▶ [Supplied records]:
--------------------------------

(** X13. The index keeps the words as they are spelled and ignores their
    case for the keys: for a list of words that are well-formed UTF-8 over
    ASCII and the letters C cedilla and N tilde, the index of the list in
    upper case has the same keys, and under each key the bucket of the
    list as written, put in upper case word by word. *)
Theorem NewMetaphMap_upper_case (wordlist : list string) (maxLen : Z) :
  List.Forall (fun w => encoder_text w = true) wordlist ->
  exists idx idx',
    NewMetaphMap wordlist maxLen = Ok idx
    /\ NewMetaphMap (map strings_ToUpper wordlist) maxLen = Ok idx'
    /\ dom (mapper idx') = dom (mapper idx)
    /\ Len idx' = Len idx
    /\ forall k, map_get (mapper idx') k
                 = map strings_ToUpper (map_get (mapper idx) k).
Proof.
  intros Htext. rewrite List.Forall_forall in Htext.
  destruct (NewMetaphMap_spec wordlist maxLen) as (idx & Hidx & _ & Hb).
  destruct (NewMetaphMap_spec (map strings_ToUpper wordlist) maxLen)
    as (idx' & Hidx' & _ & Hb').
  exists idx, idx'. refine (conj Hidx (conj Hidx' _)).
  assert (Hcodes : flat_map (codes_of maxLen) (map strings_ToUpper wordlist)
                   = flat_map (codes_of maxLen) wordlist).
  { clear - Htext. induction wordlist as [| w wl IH]; [reflexivity |].
    cbn [map flat_map]. rewrite IH by (intros x Hx; apply Htext; right; exact Hx).
    f_equal. unfold codes_of.
    rewrite DoubleMetaphone_ToUpper_text by (apply Htext; left; reflexivity).
    reflexivity. }
  assert (Hdom : dom (mapper idx') = dom (mapper idx)).
  { rewrite (NewMetaphMap_dom _ _ _ Hidx), (NewMetaphMap_dom _ _ _ Hidx').
    rewrite Hcodes. reflexivity. }
  refine (conj Hdom (conj _ _)).
  - unfold Len. rewrite <- !size_dom, Hdom. reflexivity.
  - intros k. rewrite Hb', Hb. apply flat_map_map_case.
    intros w Hw. apply DoubleMetaphone_ToUpper_text, Htext, Hw.
Qed.

Lemma NewMetaphMap_upper_case_witness :
  exists idx idx',
    NewMetaphMap ["Smith"; "schmidt"] 4 = Ok idx
    /\ NewMetaphMap (map strings_ToUpper ["Smith"; "schmidt"]) 4 = Ok idx'
    /\ dom (mapper idx') = dom (mapper idx)
    /\ Len idx' = Len idx
    /\ forall k, map_get (mapper idx') k
                 = map strings_ToUpper (map_get (mapper idx) k).
Proof.
  apply (NewMetaphMap_upper_case ["Smith"; "schmidt"] 4).
  repeat constructor.
Defined.

(** X14. [removeDups] returns every member of its argument once and
    nothing else, so never more elements than it was given; a list without
    repetitions comes back as a rearrangement of itself, and removing
    duplicates twice gives a rearrangement of removing them once. *)
Theorem removeDups_permutation (s : list string) :
  NoDup (removeDups s)
  /\ (forall x, x ∈ removeDups s <-> x ∈ s)
  /\ (List.length (removeDups s) <= List.length s)%nat
  /\ (NoDup s -> removeDups s ≡ₚ s)
  /\ removeDups (removeDups s) ≡ₚ removeDups s
  /\ (removeDups s = [] <-> s = []).
Proof.
  destruct (removeDups_spec s) as [Hnd Hin].
  assert (Hperm : forall t, NoDup t -> removeDups t ≡ₚ t).
  { intros t Ht. apply NoDup_Permutation; [apply removeDups_spec | exact Ht |].
    apply removeDups_spec. }
  refine (conj Hnd (conj Hin (conj _ (conj (Hperm s) (conj (Hperm _ Hnd) _))))).
  - apply submseteq_length, NoDup_submseteq; [exact Hnd |].
    intros x Hx. apply Hin, Hx.
  - split.
    + intros He. destruct s as [| x s]; [reflexivity |].
      exfalso. apply (not_elem_of_nil x). rewrite <- He. apply Hin. left.
    + intros ->. reflexivity.
Qed.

--------------------------------

▶ [Task description]: Every record above needs to be copied exactly.

▶ [Response below]:
(** X13. The index keeps the words as they are spelled and ignores their
    case for the keys: for a list of words that are well-formed UTF-8 over
    ASCII and the letters C cedilla and N tilde, the index of the list in
    upper case has the same keys, and under each key the bucket of the
    list as written, put in upper case word by word. *)
Theorem NewMetaphMap_upper_case (wordlist : list string) (maxLen : Z) :
  List.Forall (fun w => encoder_text w = true) wordlist ->
  exists idx idx',
    NewMetaphMap wordlist maxLen = Ok idx
    /\ NewMetaphMap (map strings_ToUpper wordlist) maxLen = Ok idx'
    /\ dom (mapper idx') = dom (mapper idx)
    /\ Len idx' = Len idx
    /\ forall k, map_get (mapper idx') k
                 = map strings_ToUpper (map_get (mapper idx) k).
Proof.
  intros Htext. rewrite List.Forall_forall in Htext.
  destruct (NewMetaphMap_spec wordlist maxLen) as (idx & Hidx & _ & Hb).
  destruct (NewMetaphMap_spec (map strings_ToUpper wordlist) maxLen)
    as (idx' & Hidx' & _ & Hb').
  exists idx, idx'. refine (conj Hidx (conj Hidx' _)).
  assert (Hcodes : flat_map (codes_of maxLen) (map strings_ToUpper wordlist)
                   = flat_map (codes_of maxLen) wordlist).
  { clear - Htext. induction wordlist as [| w wl IH]; [reflexivity |].
    cbn [map flat_map]. rewrite IH by (intros x Hx; apply Htext; right; exact Hx).
    f_equal. unfold codes_of.
    rewrite DoubleMetaphone_ToUpper_text by (apply Htext; left; reflexivity).
    reflexivity. }
  assert (Hdom : dom (mapper idx') = dom (mapper idx)).
  { rewrite (NewMetaphMap_dom _ _ _ Hidx), (NewMetaphMap_dom _ _ _ Hidx').
    rewrite Hcodes. reflexivity. }
  refine (conj Hdom (conj _ _)).
  - unfold Len. rewrite <- !size_dom, Hdom. reflexivity.
  - intros k. rewrite Hb', Hb. apply flat_map_map_case.
    intros w Hw. apply DoubleMetaphone_ToUpper_text, Htext, Hw.
Qed.

Lemma NewMetaphMap_upper_case_witness :
  exists idx idx',
    NewMetaphMap ["Smith"; "schmidt"] 4 = Ok idx
    /\ NewMetaphMap (map strings_ToUpper ["Smith"; "schmidt"]) 4 = Ok idx'
    /\ dom (mapper idx') = dom (mapper idx)
    /\ Len idx' = Len idx
    /\ forall k, map_get (mapper idx') k
                 = map strings_ToUpper (map_get (mapper idx) k).
Proof.
  apply (NewMetaphMap_upper_case ["Smith"; "schmidt"] 4).
  repeat constructor.
Defined.

(** X14. [removeDups] returns every member of its argument once and
    nothing else, so never more elements than it was given; a list without
    repetitions comes back as a rearrangement of itself, and removing
    duplicates twice gives a rearrangement of removing them once. *)
Theorem removeDups_permutation (s : list string) :
  NoDup (removeDups s)
  /\ (forall x, x ∈ removeDups s <-> x ∈ s)
  /\ (List.length (removeDups s) <= List.length s)%nat
  /\ (NoDup s -> removeDups s ≡ₚ s)
  /\ removeDups (removeDups s) ≡ₚ removeDups s
  /\ (removeDups s = [] <-> s = []).
Proof.
  destruct (removeDups_spec s) as [Hnd Hin].
  assert (Hperm : forall t, NoDup t -> removeDups t ≡ₚ t).
  { intros t Ht. apply NoDup_Permutation; [apply removeDups_spec | exact Ht |].
    apply removeDups_spec. }
  refine (conj Hnd (conj Hin (conj _ (conj (Hperm s) (conj (Hperm _ Hnd) _))))).
  - apply submseteq_length, NoDup_submseteq; [exact Hnd |].
    intros x Hx. apply Hin, Hx.
  - split.
    + intros He. destruct s as [| x s]; [reflexivity |].
      exfalso. apply (not_elem_of_nil x). rewrite <- He. apply Hin. left.
    + intros ->. reflexivity.
Qed.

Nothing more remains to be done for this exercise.